◆ Task item ◆
After finding the line with "(** [validateState] on a writable world. *)" in the entries below, retype exactly each line from there through the line with "as (raw & Hraw & Hsave).", including that final line.

(Saved entries)
◇ ◇ ◇ ◇ ◇ ◇ ◇
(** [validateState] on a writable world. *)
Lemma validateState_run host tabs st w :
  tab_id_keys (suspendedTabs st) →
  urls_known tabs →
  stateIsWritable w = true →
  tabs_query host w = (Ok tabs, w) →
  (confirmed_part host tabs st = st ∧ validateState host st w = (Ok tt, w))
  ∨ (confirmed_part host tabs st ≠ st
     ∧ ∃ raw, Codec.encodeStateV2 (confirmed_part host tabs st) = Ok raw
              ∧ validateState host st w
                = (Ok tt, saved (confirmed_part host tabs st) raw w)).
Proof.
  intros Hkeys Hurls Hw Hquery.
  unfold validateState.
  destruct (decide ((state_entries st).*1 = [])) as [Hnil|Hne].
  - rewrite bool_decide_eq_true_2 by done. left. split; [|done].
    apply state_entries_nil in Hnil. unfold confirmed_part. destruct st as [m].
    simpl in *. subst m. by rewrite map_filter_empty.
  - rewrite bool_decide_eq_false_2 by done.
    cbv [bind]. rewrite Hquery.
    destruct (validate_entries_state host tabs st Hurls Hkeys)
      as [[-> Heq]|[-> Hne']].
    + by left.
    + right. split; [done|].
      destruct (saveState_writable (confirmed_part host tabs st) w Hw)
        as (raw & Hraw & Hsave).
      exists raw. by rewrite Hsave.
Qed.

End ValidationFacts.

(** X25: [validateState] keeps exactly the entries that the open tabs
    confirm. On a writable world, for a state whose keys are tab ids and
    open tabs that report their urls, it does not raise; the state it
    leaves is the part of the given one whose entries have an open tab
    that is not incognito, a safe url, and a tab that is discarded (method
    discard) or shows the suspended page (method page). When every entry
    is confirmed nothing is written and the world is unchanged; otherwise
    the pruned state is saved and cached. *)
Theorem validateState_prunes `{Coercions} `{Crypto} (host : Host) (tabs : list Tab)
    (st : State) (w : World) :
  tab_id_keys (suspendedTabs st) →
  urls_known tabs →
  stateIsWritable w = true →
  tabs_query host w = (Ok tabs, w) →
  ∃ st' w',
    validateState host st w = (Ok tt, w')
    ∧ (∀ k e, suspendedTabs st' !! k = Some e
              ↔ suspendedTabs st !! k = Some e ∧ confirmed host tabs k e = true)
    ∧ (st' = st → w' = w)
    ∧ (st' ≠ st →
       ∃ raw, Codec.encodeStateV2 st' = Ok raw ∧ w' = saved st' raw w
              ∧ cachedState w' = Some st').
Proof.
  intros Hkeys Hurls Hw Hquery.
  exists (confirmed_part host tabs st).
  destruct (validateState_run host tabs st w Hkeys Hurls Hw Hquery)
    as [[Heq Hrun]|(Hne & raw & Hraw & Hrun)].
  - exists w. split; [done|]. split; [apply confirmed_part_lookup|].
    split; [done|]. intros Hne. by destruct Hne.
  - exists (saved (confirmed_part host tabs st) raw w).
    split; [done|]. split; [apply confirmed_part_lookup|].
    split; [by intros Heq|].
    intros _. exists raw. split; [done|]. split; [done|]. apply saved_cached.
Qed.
◇ ◇ ◇ ◇ ◇ ◇ ◇
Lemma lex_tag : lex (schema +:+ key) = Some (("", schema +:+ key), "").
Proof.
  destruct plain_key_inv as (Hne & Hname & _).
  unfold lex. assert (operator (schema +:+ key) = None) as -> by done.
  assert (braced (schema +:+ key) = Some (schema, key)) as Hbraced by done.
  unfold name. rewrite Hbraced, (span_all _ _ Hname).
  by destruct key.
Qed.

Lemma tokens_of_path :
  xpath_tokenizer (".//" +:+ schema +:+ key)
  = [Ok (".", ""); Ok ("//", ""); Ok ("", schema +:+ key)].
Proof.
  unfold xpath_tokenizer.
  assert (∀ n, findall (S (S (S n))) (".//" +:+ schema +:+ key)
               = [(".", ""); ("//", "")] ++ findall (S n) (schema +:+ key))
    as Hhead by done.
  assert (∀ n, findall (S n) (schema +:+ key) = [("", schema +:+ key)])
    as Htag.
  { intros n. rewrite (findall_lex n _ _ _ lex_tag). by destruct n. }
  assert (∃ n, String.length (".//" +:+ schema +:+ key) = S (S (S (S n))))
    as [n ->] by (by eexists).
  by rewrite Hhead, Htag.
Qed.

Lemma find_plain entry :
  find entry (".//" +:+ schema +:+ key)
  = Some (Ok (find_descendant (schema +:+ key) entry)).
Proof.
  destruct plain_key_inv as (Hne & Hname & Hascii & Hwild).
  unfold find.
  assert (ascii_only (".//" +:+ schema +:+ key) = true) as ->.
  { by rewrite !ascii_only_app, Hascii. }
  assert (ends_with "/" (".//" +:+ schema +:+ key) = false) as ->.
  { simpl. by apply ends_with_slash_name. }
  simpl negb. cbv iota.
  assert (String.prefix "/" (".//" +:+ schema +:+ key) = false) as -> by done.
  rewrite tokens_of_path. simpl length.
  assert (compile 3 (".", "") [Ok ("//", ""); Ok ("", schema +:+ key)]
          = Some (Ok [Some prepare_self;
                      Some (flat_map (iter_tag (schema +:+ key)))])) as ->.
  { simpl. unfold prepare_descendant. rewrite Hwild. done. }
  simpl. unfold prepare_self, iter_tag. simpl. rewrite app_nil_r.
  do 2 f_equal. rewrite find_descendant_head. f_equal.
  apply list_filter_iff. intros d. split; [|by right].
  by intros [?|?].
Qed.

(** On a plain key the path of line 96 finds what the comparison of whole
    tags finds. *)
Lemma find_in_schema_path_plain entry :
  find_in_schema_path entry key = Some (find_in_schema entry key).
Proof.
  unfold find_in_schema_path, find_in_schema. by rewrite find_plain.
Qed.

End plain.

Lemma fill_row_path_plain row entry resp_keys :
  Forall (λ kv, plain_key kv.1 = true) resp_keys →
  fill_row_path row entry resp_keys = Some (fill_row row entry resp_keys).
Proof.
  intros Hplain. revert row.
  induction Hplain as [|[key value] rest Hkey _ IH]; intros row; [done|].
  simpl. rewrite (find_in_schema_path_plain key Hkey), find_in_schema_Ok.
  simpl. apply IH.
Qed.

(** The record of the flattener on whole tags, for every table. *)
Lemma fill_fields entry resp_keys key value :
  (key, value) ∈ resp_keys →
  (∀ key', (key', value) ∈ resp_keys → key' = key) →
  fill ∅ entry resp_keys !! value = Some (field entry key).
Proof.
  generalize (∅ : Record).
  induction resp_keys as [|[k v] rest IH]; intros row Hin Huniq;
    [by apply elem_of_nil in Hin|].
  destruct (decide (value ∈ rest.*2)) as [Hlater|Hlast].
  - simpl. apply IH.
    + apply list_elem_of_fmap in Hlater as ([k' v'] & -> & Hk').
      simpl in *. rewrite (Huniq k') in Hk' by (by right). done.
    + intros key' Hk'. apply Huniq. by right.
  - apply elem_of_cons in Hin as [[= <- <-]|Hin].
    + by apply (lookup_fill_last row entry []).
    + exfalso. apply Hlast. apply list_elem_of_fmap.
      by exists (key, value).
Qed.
◇ ◇ ◇ ◇ ◇ ◇ ◇
◆ Response to this exercise ◆
(** [validateState] on a writable world. *)
Lemma validateState_run host tabs st w :
  tab_id_keys (suspendedTabs st) →
  urls_known tabs →
  stateIsWritable w = true →
  tabs_query host w = (Ok tabs, w) →
  (confirmed_part host tabs st = st ∧ validateState host st w = (Ok tt, w))
  ∨ (confirmed_part host tabs st ≠ st
     ∧ ∃ raw, Codec.encodeStateV2 (confirmed_part host tabs st) = Ok raw
              ∧ validateState host st w
                = (Ok tt, saved (confirmed_part host tabs st) raw w)).
Proof.
  intros Hkeys Hurls Hw Hquery.
  unfold validateState.
  destruct (decide ((state_entries st).*1 = [])) as [Hnil|Hne].
  - rewrite bool_decide_eq_true_2 by done. left. split; [|done].
    apply state_entries_nil in Hnil. unfold confirmed_part. destruct st as [m].
    simpl in *. subst m. by rewrite map_filter_empty.
  - rewrite bool_decide_eq_false_2 by done.
    cbv [bind]. rewrite Hquery.
    destruct (validate_entries_state host tabs st Hurls Hkeys)
      as [[-> Heq]|[-> Hne']].
    + by left.
    + right. split; [done|].
      destruct (saveState_writable (confirmed_part host tabs st) w Hw)
        as (raw & Hraw & Hsave).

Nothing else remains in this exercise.